Armindo Ngunga falava há
dias na cidade da Beira, durante o lançamento do livro “Elementos de
Linguística Teórica e Descritiva das Línguas Bantu”, obra na qual participa
como editor.
Na ocasião, o académico
recordou que as línguas moçambicanas sofreram humilhações, algo que foi
aconteceu ao longo de vários séculos, com o sistema colonial então instalado a
recusar reconhecer o valor das línguas nacionais.
“Vivemos muitos anos em
que, de tanto sermos oprimidos, não aceitamos ser livres. A nossa mente e
inconsciente traem-nos e dizem a verdade sobre nós mesmos.
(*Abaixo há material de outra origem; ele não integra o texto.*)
(** The loop of [listRevokedSessions] splits the map. *)
Lemma revoked_loop_spec since todo entries revoked :
  jm_wf todo →
  let p := revoked_loop since todo entries revoked in
  (∀ e, e ∈ p.1 ↔ e ∈ entries ∨ (re_sid e, re_revokedAt e) ∈ todo ∧ date_gt since (re_revokedAt e) = false) ∧
  (jm_wf revoked → jm_wf p.2) ∧
  ∀ sid, jm_get sid p.2 =
    match jm_get sid todo with Some t => if date_gt since t then None else jm_get sid revoked | None => jm_get sid revoked end.
Proof.
  revert entries revoked. induction todo as [|[sid t] todo IH]; intros entries revoked Hwf; cbn [revoked_loop].
  { split_and!; [|done|done]. intros e. simpl. set_solver. }
  apply NoDup_cons in Hwf as [Hni Hwf]. simpl in Hni. pose proof (proj2 (jm_get_None sid todo) Hni) as Hnone.
  destruct (date_gt since t) eqn:Ht.
  - destruct (IH entries (jm_delete sid revoked) Hwf) as (IH1 & IH2 & IH3). split_and!.
    + intros e. rewrite IH1, elem_of_cons. split; [naive_solver|].
      intros [?|[[He|?] Hg]]; [by left|simplify_eq; congruence|by right].
    + intros. apply IH2. by apply jm_wf_delete.
    + intros sid'. rewrite IH3. simpl. case_decide as Hs.
      { subst. by rewrite Hnone, Ht, jm_get_delete_eq. }
      by rewrite !jm_get_delete_ne by done.
  - destruct (IH (entries ++ [{| re_sid := sid; re_revokedAt := t |}]) revoked Hwf) as (IH1 & IH2 & IH3). split_and!.
    + intros e. rewrite IH1, elem_of_app, list_elem_of_singleton, elem_of_cons. split.
      * intros [[?| ->]|[? ?]]; [by left|right; split; [by left|done]|right; split; [by right|done]].
      * intros [?|[[He|?] Hg]]; [by do 2 left|left; right; destruct e; simpl in *; congruence|by right].
    + done.
    + intros sid'. rewrite IH3. simpl. case_decide as Hs; [|done]. subst. by rewrite Hnone, Ht.
Qed.
(* ===== verification/SessionRevocations.v ===== *)
(** * SessionRevocations: [SessionRevocationList] of [sessions/src/session-revocation-list.ts].

    The list of revoked session ids checked on the request path. A reading of [Date.now()]
    is an argument; the timer and the sharing of a refresh in flight are scheduling. *)
From S2P Require Import Prelude JsMap JsDate JsText JsJson SessionSpec.
Local Open Scope Z_scope.

Record RevocationList := {
  revoked : jsmap string Z;
  lastRefreshedAt : option Z }.
Definition empty_list : RevocationList := {| revoked := []; lastRefreshedAt := None |}.

Definition RETENTION_SKEW_MS : Z := 60000.
Definition DEFAULT_MAX_STALENESS_MS : Z := 15000.
Definition DEFAULT_ACCESS_SECONDS : Z := 600.

(** [options?.timeouts?.accessSeconds ?? DEFAULT_ACCESS_SECONDS], in milliseconds with the skew. *)
Definition retentionMs (options : option SessionOptions) : Z :=
  match options with Some o => opt_accessSeconds o | None => DEFAULT_ACCESS_SECONDS end * 1000 + RETENTION_SKEW_MS.
Definition maxStalenessMs (options : option SessionOptions) : Z :=
  match options with Some o => opt_maxStalenessMs o | None => DEFAULT_MAX_STALENESS_MS end.

Definition set_revoked_map (m : jsmap string Z) (l : RevocationList) : RevocationList :=
  {| revoked := m; lastRefreshedAt := lastRefreshedAt l |}.

Definition isRevoked (sid : string) (now : Z) (l : RevocationList) : bool * RevocationList :=
  match jm_get sid (revoked l) with
  | None => (false, l)
  | Some until =>
      if until <=? now then (false, set_revoked_map (jm_delete sid (revoked l)) l) else (true, l)
  end.

(** [supported]: the store has [listRevokedSessions]. *)
Definition isStale (options : option SessionOptions) (supported : bool) (now : Z) (l : RevocationList) : bool :=
  if negb supported then false
  else match lastRefreshedAt l with
       | None => true
       | Some t => maxStalenessMs options <? now - t
       end.

(** [add(sid, revokedAt)]; a revocation instant that is not finite counts from now. *)
Definition add (options : option SessionOptions) (sid : string) (revokedAt : option Z) (now : Z)
    (l : RevocationList) : RevocationList :=
  let until := default now revokedAt + retentionMs options in
  match jm_get sid (revoked l) with
  | Some current => if current <? until then set_revoked_map (jm_set sid until (revoked l)) l else l
  | None => set_revoked_map (jm_set sid until (revoked l)) l
  end.

(** The loop of [prune] over the entries. *)
Fixpoint prune_loop (now : Z) (todo m : jsmap string Z) : jsmap string Z :=
  match todo with
  | [] => m
  | (sid, until) :: todo' => prune_loop now todo' (if until <=? now then jm_delete sid m else m)
  end.
Definition prune (now : Z) (l : RevocationList) : RevocationList :=
  set_revoked_map (prune_loop now (revoked l) (revoked l)) l.

Definition size (now : Z) (l : RevocationList) : nat * RevocationList :=
  let l' := prune now l in (length (revoked l'), l').

(** What [refreshFromStore] does with the entries the store returned: entries without an id
    are skipped, the others added; then the list is pruned. *)
Definition merge_entries (options : option SessionOptions) (entries : list SessionRevocationEntry)
    (now : Z) (l : RevocationList) : RevocationList :=
  foldl (λ l e, if String.eqb (re_sid e) EmptyString then l
                else add options (re_sid e) (date_parse (re_revokedAt e)) now l) l entries.

Definition refreshFromStore {St} `{SessionStore St} (options : option SessionOptions) (now : Z) :
    JS (RevocationList * St) SessionError () := λ '(l, s),
  match time_clip (now - retentionMs options) with
  | None => (Throw InvalidDate, (l, s))
  | Some since =>
      match listRevokedSessions (to_iso since) s with
      | (Throw e, s') => (Throw e, (l, s'))
      | (Ok entries, s') =>
          let l' := prune now (merge_entries options entries now l) in
          (Ok (), ({| revoked := revoked l'; lastRefreshedAt := Some now |}, s'))
      end
  end.

(** ** What the list remembers *)

Definition rl_wf (l : RevocationList) : Prop := jm_wf (revoked l).

(** Revoked and, at [now], still inside its retention. *)
Definition live_at (sid : string) (now : Z) (l : RevocationList) : Prop :=
  ∃ until, jm_get sid (revoked l) = Some until ∧ now < until.

Lemma isRevoked_live sid now l : (isRevoked sid now l).1 = true ↔ live_at sid now l.
Proof.
  unfold isRevoked, live_at. destruct (jm_get sid (revoked l)) as [u|]; simpl; [|split; [done|naive_solver]].
  destruct (Z.leb_spec u now); simpl; split; try done; [intros (u' & ? & ?); simplify_eq; lia|eauto].
Qed.

Lemma isRevoked_keeps sid sid' t now l : t ≤ now →
  live_at sid now (isRevoked sid' t l).2 ↔ live_at sid now l.
Proof.
  intros Ht. unfold isRevoked, live_at. destruct (jm_get sid' (revoked l)) as [u|] eqn:Hu; [|done].
  destruct (Z.leb_spec u t); [|done]. simpl. destruct (decide (sid = sid')) as [->|].
  - rewrite jm_get_delete_eq, Hu. split; [naive_solver|]. intros (u' & ? & ?). simplify_eq. lia.
  - by rewrite jm_get_delete_ne.
Qed.

Lemma add_live options sid sid' r t now l :
  live_at sid now (add options sid' r t l) ↔
  live_at sid now l ∨ (sid = sid' ∧ now < default t r + retentionMs options).
Proof.
  unfold add, live_at. set (u := default t r + retentionMs options).
  destruct (jm_get sid' (revoked l)) as [c|] eqn:Hc; [destruct (Z.ltb_spec c u)|]; simpl.
  - rewrite jm_get_set. case_decide as Hs; [subst|naive_solver]. rewrite Hc. split.
    + intros (? & ? & ?). simplify_eq. by right.
    + intros [(? & ? & ?)|[_ ?]]; simplify_eq; eexists; (split; [done|lia]).
  - split; [by left|]. intros [?|[-> ?]]; [done|]. exists c. split; [done|lia].
  - rewrite jm_get_set. case_decide as Hs; [subst|naive_solver]. rewrite Hc. split.
    + intros (? & ? & ?). simplify_eq. by right.
    + intros [(? & ? & ?)|[_ ?]]; simplify_eq. eauto.
Qed.

Lemma add_wf options sid r t l : rl_wf l → rl_wf (add options sid r t l).
Proof. unfold rl_wf, add. intros. repeat case_match; simpl; auto with js. Qed.

Lemma prune_loop_get now todo m sid :
  jm_wf todo →
  jm_get sid (prune_loop now todo m) =
  match jm_get sid todo with
  | Some u => if u <=? now then None else jm_get sid m
  | None => jm_get sid m
  end.
Proof.
  revert m. induction todo as [|[k u] todo IH]; intros m Hwf; [done|].
  apply NoDup_cons in Hwf as [Hni Hwf]. cbn [prune_loop]. rewrite IH by done. simpl.
  case_decide as Hs; [subst|].
  - rewrite (proj2 (jm_get_None k todo) Hni). destruct (u <=? now); [by rewrite jm_get_delete_eq|done].
  - destruct (u <=? now); [|done]. by rewrite jm_get_delete_ne.
Qed.

Lemma prune_loop_wf now todo m : jm_wf m → jm_wf (prune_loop now todo m).
Proof. revert m. induction todo as [|[k u] todo IH]; intros m Hm; [done|]. apply IH. case_match; auto with js. Qed.

Lemma prune_keeps sid t now l : rl_wf l → t ≤ now → live_at sid now (prune t l) ↔ live_at sid now l.
Proof.
  intros Hwf Ht. unfold prune, live_at. simpl. rewrite prune_loop_get by done.
  destruct (jm_get sid (revoked l)) as [u|]; [|done]. destruct (Z.leb_spec u t); [|done].
  split; [naive_solver|]. intros (? & ? & ?). simplify_eq. lia.
Qed.

Lemma prune_wf t l : rl_wf l → rl_wf (prune t l).
Proof. apply prune_loop_wf. Qed.
Lemma isRevoked_wf sid t l : rl_wf l → rl_wf (isRevoked sid t l).2.
Proof. unfold rl_wf, isRevoked. intros. repeat case_match; simpl; auto with js. Qed.

(** An entry of the store that is taken. *)
Definition entry_until (options : option SessionOptions) (now : Z) (e : SessionRevocationEntry) : Z :=
  default now (date_parse (re_revokedAt e)) + retentionMs options.

Lemma merge_live options entries t sid now l :
  live_at sid now (merge_entries options entries t l) ↔
  live_at sid now l ∨
  ∃ e, e ∈ entries ∧ re_sid e = sid ∧ sid ≠ EmptyString ∧ now < entry_until options t e.
Proof.
  unfold merge_entries. revert l. induction entries as [|e entries IH]; intros l; cbn [foldl].
  { split; [by left|]. intros [?|(e & He & _)]; [done|]. by apply elem_of_nil in He. }
  rewrite IH. setoid_rewrite elem_of_cons. destruct (String.eqb_spec (re_sid e) EmptyString) as [He|He].
  - naive_solver.
  - rewrite add_live. fold (entry_until options t e). naive_solver.
Qed.

Lemma merge_wf options entries t l : rl_wf l → rl_wf (merge_entries options entries t l).
Proof.
  unfold merge_entries. revert l. induction entries as [|e entries IH]; intros l Hl; [done|].
  apply IH. case_match; [done|by apply add_wf].
Qed.

(** ** Histories *)

Inductive RevocationOp :=
| OpAdd (sid : string) (revokedAt : option Z)
| OpIsRevoked (sid : string)
| OpSize
| OpRefresh (entries : list SessionRevocationEntry).

Definition revocation_step (options : option SessionOptions) (op : RevocationOp) (now : Z) (l : RevocationList) :
    RevocationList :=
  match op with
  | OpAdd sid r => add options sid r now l
  | OpIsRevoked sid => (isRevoked sid now l).2
  | OpSize => (size now l).2
  | OpRefresh entries =>
      let l' := prune now (merge_entries options entries now l) in
      {| revoked := revoked l'; lastRefreshedAt := Some now |}
  end.

(** The calls of a history with the clock reading of each. *)
Definition run_history (options : option SessionOptions) (h : list (Z * RevocationOp)) (l : RevocationList) :
    RevocationList := foldl (λ l p, revocation_step options p.2 p.1 l) l h.

(** The call of time [t] revokes [sid] past [now]. *)
Definition revokes (options : option SessionOptions) (sid : string) (now t : Z) (op : RevocationOp) : Prop :=
  match op with
  | OpAdd sid' r => sid = sid' ∧ now < default t r + retentionMs options
  | OpRefresh entries =>
      ∃ e, e ∈ entries ∧ re_sid e = sid ∧ sid ≠ EmptyString ∧ now < entry_until options t e
  | _ => False
  end.

Lemma revocation_step_wf options op t l : rl_wf l → rl_wf (revocation_step options op t l).
Proof.
  intros Hl. destruct op; simpl; [by apply add_wf|by apply isRevoked_wf|by apply prune_wf|].
  by apply prune_loop_wf, merge_wf.
Qed.

Lemma revocation_step_live options op t sid now l :
  rl_wf l → t ≤ now →
  live_at sid now (revocation_step options op t l) ↔ live_at sid now l ∨ revokes options sid now t op.
Proof.
  intros Hl Ht. destruct op; simpl.
  - apply add_live.
  - rewrite isRevoked_keeps by done. tauto.
  - rewrite prune_keeps by done. tauto.
  - rewrite <- merge_live. by apply (prune_keeps sid t now (merge_entries options entries t l)), Ht; apply merge_wf.
Qed.

Lemma run_history_live options h sid now l :
  rl_wf l → Forall (λ p, p.1 ≤ now) h →
  live_at sid now (run_history options h l) ↔
  live_at sid now l ∨ ∃ t op, (t, op) ∈ h ∧ revokes options sid now t op.
Proof.
  unfold run_history. revert l. induction h as [|[t op] h IH]; intros l Hl Hh; cbn [foldl].
  { split; [by left|]. intros [?|(? & ? & H & _)]; [done|]. by apply elem_of_nil in H. }
  apply Forall_cons in Hh as [Ht Hh]. simpl in *.
  rewrite IH, revocation_step_live by auto using revocation_step_wf. setoid_rewrite elem_of_cons. naive_solver.
Qed.

(** The revocation list is exact: after any history of additions, lookups, size queries and
    refreshes, none later than [now], [isRevoked] says a session is revoked at [now] if and only
    if some addition or refresh of the history revoked it at an instant whose retention (access
    token lifetime plus skew) has not ended. *)
Theorem isRevoked_exact (options : option SessionOptions) (h : list (Z * RevocationOp)) (sid : string) (now : Z)
  (Hpast : Forall (λ p, p.1 ≤ now) h) :
  (isRevoked sid now (run_history options h empty_list)).1 = true ↔
  ∃ t op, (t, op) ∈ h ∧ revokes options sid now t op.
Proof.
  rewrite isRevoked_live, run_history_live; [|constructor|done].
  split; [|by right]. intros [(u & Hu & _)|?]; [done|done].
Qed.

Definition example_history : list (Z * RevocationOp) :=
  [ (1000, OpAdd "s1" (Some 900)); (1500, OpIsRevoked "s1"); (2000, OpRefresh [{| re_sid := "s2"; re_revokedAt := "bad" |}]);
    (2500, OpSize) ].

Lemma isRevoked_exact_witness :
  Forall (λ p, p.1 ≤ 3000) example_history ∧
  ((isRevoked "s1" 3000 (run_history None example_history empty_list)).1 = true ↔
   ∃ t op, (t, op) ∈ example_history ∧ revokes None "s1" 3000 t op).
Proof.
  assert (Forall (λ p, p.1 ≤ 3000) example_history) as H by (repeat constructor; simpl; lia).
  split; [exact H|exact (isRevoked_exact None example_history "s1" 3000 H)].
Defined.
As línguas são a
alma colectiva de um povo”, anotou, adiantando que: “Nós existimos como povo,
no caso de Moçambique, mas só o somos porque temos as nossas línguas”.
Bem ao seu estilo,
descontraído, e como que a querer relaxar igualmente a imensa plateia
maioritariamente composta por estudantes das línguas bantu, o Professor
Catedrático afirmou que “quem não fala uma língua nacional não faz campanha
eleitoral. E se o faz não ganha as eleições. E o pior é que quando ganha as
eleições depois divulga os resultados em português”, brincou, perante os
aplausos aprovativos dos presentes.
Armindo Ngunga foi mais
longe, afirmando que: “Vamos desenvolver as nossas línguas que nos dão o voto,
ou as línguas que usamos quando vamos ao médico de que não falamos de dia”.
O Professor recordou que
a língua encerra o conhecimento universal.
Falando mais
particularmente das nossas línguas, Ngunga fez um vigoroso apelo para a sua
investigação e preservação tendo em consideração que há muito conhecimento que
se perde porque os moçambicanos não sabem usar as suas línguas. E mais, elas
não estão documentadas.
Deu o exemplo de uma
criança que antes de ir à escola sabe contar até 30 e sabe mesmo somar e
multiplicar, na língua dos seus pais, mas quando vai a escola formal tem que
começar tudo do zero.
A propósito, fez questão
de sublinhar que a língua é um meio de acesso ao conhecimento.
Um outro reparo feito
por Armindo Ngunga é o de que o conhecimento que temos nas nossas
línguas tem sido passado de pessoa para pessoa, ao longo de várias gerações.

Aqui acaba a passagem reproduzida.